WHAT YOU HAVE TO DO:
Every line below between the line holding "isFinite (Matrix.get dist i j) /\" and the line holding "split; [exact Hdiag|].", inclusive, should be repeated exactly, and all other lines omitted.

[Stored data]
Segment Open
Lemma clusterSizes_nth (k c : Z) (assignments : list Z) :
  1 <= c <= k ->
  nthZ (clusterSizes k assignments) (c - 1) 0
  = lengthZ (filter (fun a => a =? c) assignments).
Proof.
  intros Hc. unfold clusterSizes, rangeIncl. rewrite map_map.
  replace (k - 1 + 1) with k by lia.
  rewrite nthZ_map_range by lia. now replace (1 + (c - 1)) with c by lia.
Qed.

Lemma clusterSizes_sum (k : Z) (assignments : list Z) :
  Forall (fun a => 1 <= a <= k) assignments ->
  sumZ (clusterSizes k assignments) = lengthZ assignments.
Proof.
  unfold clusterSizes. induction 1 as [| x l Hx Hl IH].
  - simpl. induction (rangeIncl 1 k) as [| c r IHr]; simpl; [reflexivity|].
    rewrite IHr. reflexivity.
  - assert (E : forall c, lengthZ (filter (fun a => a =? c) (x :: l))
                          = (if x =? c then 1 else 0) + lengthZ (filter (fun a => a =? c) l)).
    { intros c. simpl. destruct (x =? c); unfold lengthZ; simpl length; lia. }
    rewrite (map_ext _ _ E), sumZ_map_add, IH.
    rewrite sumZ_indicator by apply NoDup_rangeIncl.
    replace (includes (rangeIncl 1 k) x) with true.
    + unfold lengthZ. simpl length. lia.
    + symmetry. apply includes_In, in_rangeIncl. exact Hx.
Qed.

Section TwoMatrices.

Variables d1 d2 : Matrix.t.
Hypothesis same_rows : Matrix.rows d1 = Matrix.rows d2.
Hypothesis same_get : forall i j, Matrix.get d1 i j = Matrix.get d2 i j.

Lemma sumCount_same (labels : list Z) (skipSelf : bool) (i c : Z) :
  sumCount d1 labels skipSelf i c = sumCount d2 labels skipSelf i c.
Proof. unfold sumCount. apply fold_left_ext. intros acc j _. now rewrite same_get. Qed.

Lemma silhouetteScore_same (labels : list Z) :
  silhouetteScore d1 labels = silhouetteScore d2 labels.
Proof.
  unfold silhouetteScore. cbv zeta. destruct (_ <? 2); [reflexivity|]. f_equal.
  apply fold_left_ext. intros total i _. unfold contribution. rewrite sumCount_same.
  destruct (sumCount d2 labels true i _) as [sumSame countSame].
  destruct (countSame =? 0); [reflexivity|].
  replace (bOf d1 labels (uniq [] labels) i (nthZ labels i (-1)))
    with (bOf d2 labels (uniq [] labels) i (nthZ labels i (-1))); [reflexivity|].
  unfold bOf. apply fold_left_ext. intros bi c _. now rewrite sumCount_same.
Qed.

Lemma solve_same (k : Z) (method : string) : solve d1 k method = solve d2 k method.
Proof.
  unfold solve. destruct (String.eqb method "pam").
  - f_equal. now apply SameEntries.pam_same.
  - now apply SameEntries.hierarchical_same.
Qed.

End TwoMatrices.

(** A finite number. *)
Definition isFinite (x : num) : Prop := exists v, x = Fin v.

(** A finite number between 0 and [2^970]. *)
Definition moderate (x : num) : Prop := between 0 (pow2 970) x.

Lemma count_moderate (x : num) : isCount x -> moderate x.
Proof.
  intros H. destruct (isCount_between x H) as (v & E & H0 & H1).
  exists v. split; [exact E|]. split; [exact H0|].
  apply Qle_trans with (inject_Z (2 ^ 53)); [exact H1|].
  rewrite <- pow2_Z by lia. apply pow2_le. lia.
Qed.

Lemma unit_moderate (x : num) : between 0 1 x -> moderate x.
Proof.
  intros (v & E & H0 & H1). exists v. split; [exact E|]. split; [exact H0|].
  apply Qle_trans with (pow2 0); [exact H1 | apply pow2_le; lia].
Qed.

Lemma moderate_finite (x : num) : moderate x -> isFinite x.
Proof. intros (v & E & _). now exists v. Qed.

(** What holds of a result [r] for [n] observations and [k] clusters. *)
Definition wellShaped (n k : Z) (method : string) (r : ClusterResult) : Prop :=
  cr_k r = k /\ cr_method r = method /\
  Matrix.rows (cr_distance r) = n /\
  lengthZ (cr_assignments r) = n /\
  Forall (fun a => 1 <= a <= k) (cr_assignments r) /\
  (method <> "pam" -> forall c, 1 <= c <= k -> In c (cr_assignments r)) /\
  lengthZ (cr_sizes r) = k /\
  sumZ (cr_sizes r) = n /\
  (forall c, 1 <= c <= k ->
             nthZ (cr_sizes r) (c - 1) 0
             = lengthZ (filter (fun a => a =? c) (cr_assignments r))).

(** The silhouette of [r] is a number of [[-1, 1]]. *)
Definition silhouetteInUnit (r : ClusterResult) : Prop :=
  exists s, cr_silhouette r = Fin s /\ (-1 <= s <= 1)%Q.

(** The error of a merge pass that finds no pair of clusters. *)
Definition noPair : error := TypeError "Cannot read properties of undefined".

Section WithMath.

Variable Math_exp : num -> num.
Variable Math_sqrt : Q -> Q.
Variable inheritedCall : string -> list string -> list string -> option num.
Variable numberToString : Q -> string.

(** From a matrix with finite entries to the result. *)
Lemma finish (dist : Matrix.t) (n k : Z) (method : string) :
  2 <= k <= n -> metricMatrix dist n isFinite ->
  (solve dist k method = Throw noPair \/
   exists asg,
     solve dist k method = Ok asg /\
     (forall data name,
        wellShaped n k method
          (mkClusterResult data k asg (silhouetteScore dist asg) (clusterSizes k asg)
                           method dist name)) /\
     (n <= 2 ^ 53 ->
      (forall i j, 0 <= i < n -> 0 <= j < n -> moderate (Matrix.get dist i j)) ->
      exists s, silhouetteScore dist asg = Fin s /\ (-1 <= s <= 1)%Q)) /\
  (method = "pam" \/ method = "single" \/ method = "complete" ->
   exists asg, solve dist k method = Ok asg).
Proof.
  intros Hk (Hr & Hc & Hdiag & Hsym).
  set (q := fun i j => val (Matrix.get dist i j)).
  assert (Hfin : forall i j, 0 <= i < n -> 0 <= j < n -> exists v, Matrix.get dist i j = Fin v).
  { intros i j Hi Hj. now destruct (Hsym i j Hi Hj) as [_ H]. }
  pose proof (SameEntries.finite_as_table dist n Hr Hc Hfin) as Hget. fold q in Hget.
  assert (Hrows : Matrix.rows dist = Matrix.rows (Matrix.ofTable n q)) by exact Hr.
  assert (Hshape : forall asg,
            solve dist k method = Ok asg ->
            lengthZ asg = n -> Forall (fun a => 1 <= a <= k) asg ->
            (method <> "pam" -> forall c, 1 <= c <= k -> In c asg) ->
            (forall data name,
               wellShaped n k method
                 (mkClusterResult data k asg (silhouetteScore dist asg) (clusterSizes k asg)
                                  method dist name)) /\
            (n <= 2 ^ 53 ->
             (forall i j, 0 <= i < n -> 0 <= j < n -> moderate (Matrix.get dist i j)) ->
             exists s, silhouetteScore dist asg = Fin s /\ (-1 <= s <= 1)%Q)).
  { intros asg _ Hl Hrange Hall. split.
    - intros data name. unfold wellShaped.
      cbn [cr_k cr_method cr_distance cr_assignments cr_sizes].
      split; [reflexivity|]. split; [reflexivity|]. split; [exact Hr|]. split; [exact Hl|].
      split; [exact Hrange|]. split; [exact Hall|].
      split; [apply clusterSizes_length; lia|].
      split; [now rewrite clusterSizes_sum|].
      intros c Hcc. now apply clusterSizes_nth.
    - intros Hfew Hmod.
      rewrite (silhouetteScore_same dist (Matrix.ofTable n q) Hget).
      destruct (SilhouetteFacts.score_within n q asg Hl Hfew) as (s & E & Hs).
      + intros i j Hi Hj. destruct (Hmod i j Hi Hj) as (v & Ev & Hv).
        unfold q. rewrite Ev. exact Hv.
      + exists s. split; [exact E|]. now apply Qabs_Qle_condition in Hs. }
  split.
  - unfold solve in *. destruct (String.eqb_spec method "pam") as [-> | Hne].
    + right. eexists. split; [reflexivity|]. apply Hshape; [reflexivity| | |congruence].
      * destruct (PartitionFacts.assign_range dist k
                    (Pam.sortAscending (fst (Pam.swapPhase dist k (Pam.build dist k)))))
          as [Hl _]; [lia|].
        unfold Pam.pam. rewrite Hl, Hr. lia.
      * unfold Pam.pam. apply PartitionFacts.assign_range. lia.
    + destruct (PartitionFacts.hierarchical_partition n method dist k Hr ltac:(lia))
        as [E | (asg & E & Hl & Hrange & Hall)]; [now left | right].
      exists asg. split; [exact E|]. apply Hshape; try assumption. intros _. exact Hall.
  - intros Hm. unfold solve. destruct (String.eqb_spec method "pam") as [-> | Hne].
    + now eexists.
    + destruct Hm as [Hm | Hm]; [contradiction|].
      rewrite (SameEntries.hierarchical_same dist (Matrix.ofTable n q) Hrows Hget).
      destruct (HierarchicalFacts.run_minmax n q k method Hm ltac:(lia)) as (r & E).
      unfold Hierarchical.hierarchical. rewrite E. now eexists.
Qed.

(** X20. From the call to the result, for sequences.  For
    [2 <= k <= n <= 2^53], each of the nine dissimilarity names (the
    Hamming distance without weights; ["cosine"] with a square root that
    keeps the roots of the numbers from 1 on at 1 or above) and every
    method string, [clusterData] does the same for the sequences, for a
    prepared object that holds them and through [clusterSequences].  It
    throws the [TypeError] of a merge pass that finds no pair of
    clusters, or returns a result that holds the data, [k], the method
    and the name as given, [n] assignments drawn from [1..k] (each id
    used unless the method is ["pam"]) and [k] sizes that count the
    assignments id by id and add up to [n]; unless the name is
    ["cosine"] its silhouette is a number of [[-1, 1]].  Under the
    methods ["pam"], ["single"] and ["complete"] it returns. *)
Theorem sequences_are_clustered (seqData : SequenceData) (labels : list string) (k : Z)
    (opts : option options) :
  let n := lengthZ seqData in
  let name := optOr opts dissimilarity "hamming" in
  let method := optOr opts method "pam" in
  let run := clusterData Math_exp Math_sqrt inheritedCall numberToString in
  2 <= k <= n -> n <= 2 ^ 53 ->
  In name (map fst (DISTANCE_FUNCS Math_exp Math_sqrt)) ->
  (name = "hamming" -> optOr opts weighted false = false) ->
  (name = "cosine" -> sqrtNonneg Math_sqrt /\ sqrtAboveOne Math_sqrt) ->
  run (Prepared (mkTNAData seqData labels)) k opts = run (Sequences seqData) k opts /\
  clusterSequences Math_exp Math_sqrt inheritedCall numberToString (Sequences seqData) k opts
  = run (Sequences seqData) k opts /\
  (run (Sequences seqData) k opts = Throw noPair \/
   exists r,
     run (Sequences seqData) k opts = Ok r /\
     cr_data r = seqData /\ cr_dissimilarity r = name /\
     wellShaped n k method r /\
     (name <> "cosine" -> silhouetteInUnit r)) /\
  (method = "pam" \/ method = "single" \/ method = "complete" ->
   exists r, run (Sequences seqData) k opts = Ok r).
Proof.
  intros n name method run Hk Hfew Hin Hham Hcos.
  split; [reflexivity|]. split; [reflexivity|].
  unfold run, clusterData. fold method.
  unfold clusterStringData. cbv zeta. fold n name.
  replace (k <? 2) with false by lia. replace (k >? n) with false by lia.
  destruct (sequence_matrix Math_exp Math_sqrt inheritedCall
              (toTokenLists seqData (optOr opts naSyms ["*"; "%"])) name
              (optOr opts weighted false) (optOr opts lambda 1%Q) Hin)
    as (dist & Ed & Hm).
  rewrite Ed. cbn [bind].
  replace (lengthZ (toTokenLists seqData (optOr opts naSyms ["*"; "%"]))) with n in Hm
    by (unfold toTokenLists, lengthZ, n; now rewrite length_map).
  destruct Hm as (Hr & Hc & Hdiag & Hsym).
  assert (Hclass : forall i j, 0 <= i < n -> 0 <= j < n ->
            isFinite (Matrix.get dist i j) /\
            (name <> "cosine" -> moderate (Matrix.get dist i j))).
  { intros i j Hi Hj. destruct (Hsym i j Hi Hj) as [_ (C1 & C2 & C3 & _)].
    simpl in Hin.
    destruct Hin as [E | [E | [E | [E | [E | [E | [E | [E | [E | []]]]]]]]]].
    - split; [apply moderate_finite|intros _]; apply count_moderate, C1; right;
        (split; [now symmetry | apply Hham; now symmetry]).
    - split; [apply moderate_finite|intros _]; apply count_moderate, C1; left;
        rewrite <- E; simpl; tauto.
    - split; [apply moderate_finite|intros _]; apply count_moderate, C1; left;
        rewrite <- E; simpl; tauto.
    - split; [apply moderate_finite|intros _]; apply count_moderate, C1; left;
        rewrite <- E; simpl; tauto.
    - split; [apply moderate_finite|intros _]; apply count_moderate, C1; left;
        rewrite <- E; simpl; tauto.
    - split; [apply moderate_finite|intros _]; apply count_moderate, C1; left;
        rewrite <- E; simpl; tauto.
    - destruct (Hcos (eq_sym E)) as [S0 S1].
      destruct (C3 (eq_sym E) S0 S1) as (v & Ev & _).
      split; [now exists v | intros H; exfalso; apply H; now symmetry].
    - split; [apply moderate_finite|intros _]; apply unit_moderate, C2; left; now symmetry.
    - split; [apply moderate_finite|intros _]; apply unit_moderate, C2; right; now symmetry. }
  assert (Hmf : metricMatrix dist n isFinite).
  { split; [exact Hr|]. split; [exact Hc|]. split; [exact Hdiag|].
    intros i j Hi Hj. split; [apply Hsym; assumption | now apply Hclass]. }
  destruct (finish dist n k method Hk Hmf) as [Hout Htotal]. split.
  - destruct Hout as [E | (asg & Es & Hw & Hs)]; [left; now rewrite E | right].
    rewrite Es. cbn [bind]. eexists. split; [reflexivity|].
    cbn [cr_data cr_dissimilarity]. split; [reflexivity|]. split; [reflexivity|].
    split; [apply Hw|]. intros Hne. unfold silhouetteInUnit. cbn [cr_silhouette].
    apply Hs; [exact Hfew|]. intros i j Hi Hj. now apply Hclass.
  - intros Hmeth. destruct (Htotal Hmeth) as (asg & Es). rewrite Es. cbn [bind]. now eexists.
Qed.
Segment Closed
WORKED SOLUTION:
            isFinite (Matrix.get dist i j) /\
            (name <> "cosine" -> moderate (Matrix.get dist i j))).
  { intros i j Hi Hj. destruct (Hsym i j Hi Hj) as [_ (C1 & C2 & C3 & _)].
    simpl in Hin.
    destruct Hin as [E | [E | [E | [E | [E | [E | [E | [E | [E | []]]]]]]]]].
    - split; [apply moderate_finite|intros _]; apply count_moderate, C1; right;
        (split; [now symmetry | apply Hham; now symmetry]).
    - split; [apply moderate_finite|intros _]; apply count_moderate, C1; left;
        rewrite <- E; simpl; tauto.
    - split; [apply moderate_finite|intros _]; apply count_moderate, C1; left;
        rewrite <- E; simpl; tauto.
    - split; [apply moderate_finite|intros _]; apply count_moderate, C1; left;
        rewrite <- E; simpl; tauto.
    - split; [apply moderate_finite|intros _]; apply count_moderate, C1; left;
        rewrite <- E; simpl; tauto.
    - split; [apply moderate_finite|intros _]; apply count_moderate, C1; left;
        rewrite <- E; simpl; tauto.
    - destruct (Hcos (eq_sym E)) as [S0 S1].
      destruct (C3 (eq_sym E) S0 S1) as (v & Ev & _).
      split; [now exists v | intros H; exfalso; apply H; now symmetry].
    - split; [apply moderate_finite|intros _]; apply unit_moderate, C2; left; now symmetry.
    - split; [apply moderate_finite|intros _]; apply unit_moderate, C2; right; now symmetry. }
  assert (Hmf : metricMatrix dist n isFinite).
  { split; [exact Hr|]. split; [exact Hc|]. split; [exact Hdiag|].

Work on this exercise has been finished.